[Stored items]
(* ===== verification/TxPoolWorkerSamples.v ===== *)
(** * A sample worker

    A pending pool and a worker on which the properties of
    [TxPoolPendingClaims.v] and [TxPoolWorkerFacts.v] are evaluated. *)
From stdpp Require Import strings.
From S2P Require Import Prelude FuelTypes TxPoolTypes TxPoolGraph TxPool TxPoolPending TxPoolFacts TxPoolClaims.
From S2P Require Import TxPoolPendingFacts TxPoolPendingClaims TxPoolWorker TxPoolWorkerFacts TxPoolSamples.

(** The child waits for the coin that its parent creates, and for a contract. *)
Definition coin_of_parent : MissingInput := MissingUtxo (1, 0).
Definition source_rpc : InsertionSource := SourceRPC (Some 5).
Definition source_p2p : InsertionSource := SourceP2P (MkGossipsubMessageInfo [1] [2]).
Definition child_waits : PendingOp := PendingInsert tx_child source_rpc [coin_of_parent; MissingContract 9] 10.

Lemma waiting_ends_witness :
  ∃ n self, run_pending [child_waits; PendingKnownTx tx_parent; PendingExpire 13] (PendingPool_new 3) = Some ([], n, self)
    ∧ pending_inputs_by_tx self !! 2 = None ∧ n ≠ [].
Proof.
  destruct (waiting_ends 0 3 [] tx_child source_rpc [coin_of_parent; MissingContract 9] 10 [PendingKnownTx tx_parent] 13)
    as (r1 & n1 & self & r2 & n2 & self' & [= <- <- <-] & Hrun & Hgone & Ha).
  - repeat constructor; vm_compute; discriminate.
  - cbn. lia.
  - by repeat constructor.
  - lia.
  - assert (r2 = []) as ->.
    { assert (fst ∘ fst <$> run_pending [child_waits; PendingKnownTx tx_parent; PendingExpire 13] (PendingPool_new 3) = Some [])
        as Hr by (vm_compute; reflexivity).
      cbn [app] in Hrun. fold child_waits in Hrun. rewrite Hrun in Hr. by injection Hr. }
    exists n2, self'. split; [exact Hrun|]. split; [exact Hgone|].
    destruct Ha as [[]%not_elem_of_nil|(i & _ & Hin)]. intros ->. by apply not_elem_of_nil in Hin.
Defined.

(** A transaction that is inserted again while it waits: only the second
    sender is notified. *)
Lemma first_sender_is_forgotten :
  (λ x, (x.1.1, x.1.2)) <$> run_pending
    [child_waits; PendingInsert tx_child source_p2p [coin_of_parent] 11; PendingExpire 20] (PendingPool_new 3)
  = Some ([], [NotifyErrorInsertion 2 (Error_from_missing coin_of_parent) source_p2p]).
Proof. vm_compute. reflexivity. Qed.

Definition waiting_pool : PendingPool := waits_for tx_child source_rpc [coin_of_parent; MissingContract 9] 10 (PendingPool_new 3).

Lemma waiting_pool_reachable : pending_reachable 3 waiting_pool.
Proof.
  apply (pending_reachable_step 3 (PendingPool_new 3) child_waits [] []); [constructor| |vm_compute; reflexivity].
  split; try (vm_compute; done); split; vm_compute; done.
Qed.

Lemma pending_tables_exact_witness :
  waiting waiting_pool coin_of_parent = {[2]} ∧ pending_current_gas waiting_pool = 30
  ∧ pending_current_gas waiting_pool = pending_gas (pending_inputs_by_tx waiting_pool).
Proof.
  split; [apply (bool_decide_unpack _); vm_compute; exact I|]. split; [vm_compute; reflexivity|].
  apply (pending_tables_exact 3 waiting_pool waiting_pool_reachable).
Defined.

(** A block with the parent, and a transaction that creates the contract. *)
Definition sample_block : list (Transaction * TxId) :=
  [(TxChargeable (MkTx Script [] [OutputCoin 7 10 0] 0 []), 1);
   (TxChargeable (MkTx Create [] [OutputContractCreated 9 0] 0 []), 50)].

Lemma release_exact_witness :
  ∃ r self', new_known_txs sample_block waiting_pool = Some (r, self') ∧ pending_inputs_by_tx self' !! 2 = None
    ∧ r = [(tx_child, source_rpc)].
Proof.
  destruct (release_exact 3 waiting_pool sample_block waiting_pool_reachable) as (r & self' & Hrun & HP & Hr).
  { repeat constructor; vm_compute; discriminate. }
  exists r, self'. split; [exact Hrun|]. split; [rewrite HP; vm_compute; reflexivity|].
  apply Permutation_singleton_r. rewrite Hr. vm_compute. reflexivity.
Defined.

Lemma waiting_twice_leaks_witness :
  ∃ n self, run_pending [PendingInsert tx_child source_rpc [coin_of_parent] 10; PendingInsert tx_child source_p2p [coin_of_parent] 10;
              PendingExpire 13] (PendingPool_new 3) = Some ([], n, self)
    ∧ pending_inputs_by_tx self = ∅ ∧ pending_current_gas self = 30.
Proof.
  destruct (waiting_twice_leaks 3 tx_child source_rpc source_p2p [coin_of_parent] 10) as (n & self & Hrun & HP & _ & _ & Hg & _).
  - done.
  - split; vm_compute; discriminate.
  - split; vm_compute; discriminate.
  - split; vm_compute; discriminate.
  - by exists n, self.
Defined.

(** ** The worker *)
#[export] Instance sample_env : WorkerEnv := {|
  latest_view q := Ok sample_db;
  system_now q := 10;
  skipped_message tx_id reason := "skipped"
|}.

Definition sample_worker : PoolWorker := PoolWorker_new empty_pool.
Definition requested_worker : PoolWorker :=
  sample_worker <| request_insert := try_send (RequestInsert tx_parent source_rpc) (request_insert sample_worker) |>.
Definition after_round (w : PoolWorker) : PoolWorker :=
  match run false w with Some (Finished _ w') => w' | _ => w end.
Definition busy_worker : PoolWorker := after_round requested_worker.

Lemma after_round_step w :
  match run false w with Some (Finished _ _) => true | _ => false end = true → worker_step w (after_round w).
Proof.
  unfold after_round. destruct (run false w) as [[|stop w']|] eqn:Hrun; [done| |done]. intros _. by apply (step_round false w stop).
Qed.

Lemma busy_worker_reachable : worker_reachable sample_config 8 busy_worker.
Proof.
  eapply rtc_l; [apply (step_send_insert sample_worker tx_parent source_rpc); sample_valid|].
  eapply rtc_l; [|apply rtc_refl]. apply (after_round_step requested_worker). vm_compute. reflexivity.
Qed.

Lemma pending_within_share_witness :
  pending_share (limit_max_gas (pool_limits sample_config)) (max_pending_pool_size_percentage sample_config) = 500
  ∧ pending_current_gas (pending_pool busy_worker) ≤ 500.
Proof.
  split; [vm_compute; reflexivity|]. etrans; [apply (pending_within_share sample_config 8 busy_worker busy_worker_reachable)|].
  vm_compute. discriminate.
Defined.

GOAL OF THE EXERCISE ▸ If a line of the entries holds the word "None", copy it out.

SOLUTION ▸
    ∧ pending_inputs_by_tx self !! 2 = None ∧ n ≠ [].
  ∃ r self', new_known_txs sample_block waiting_pool = Some (r, self') ∧ pending_inputs_by_tx self' !! 2 = None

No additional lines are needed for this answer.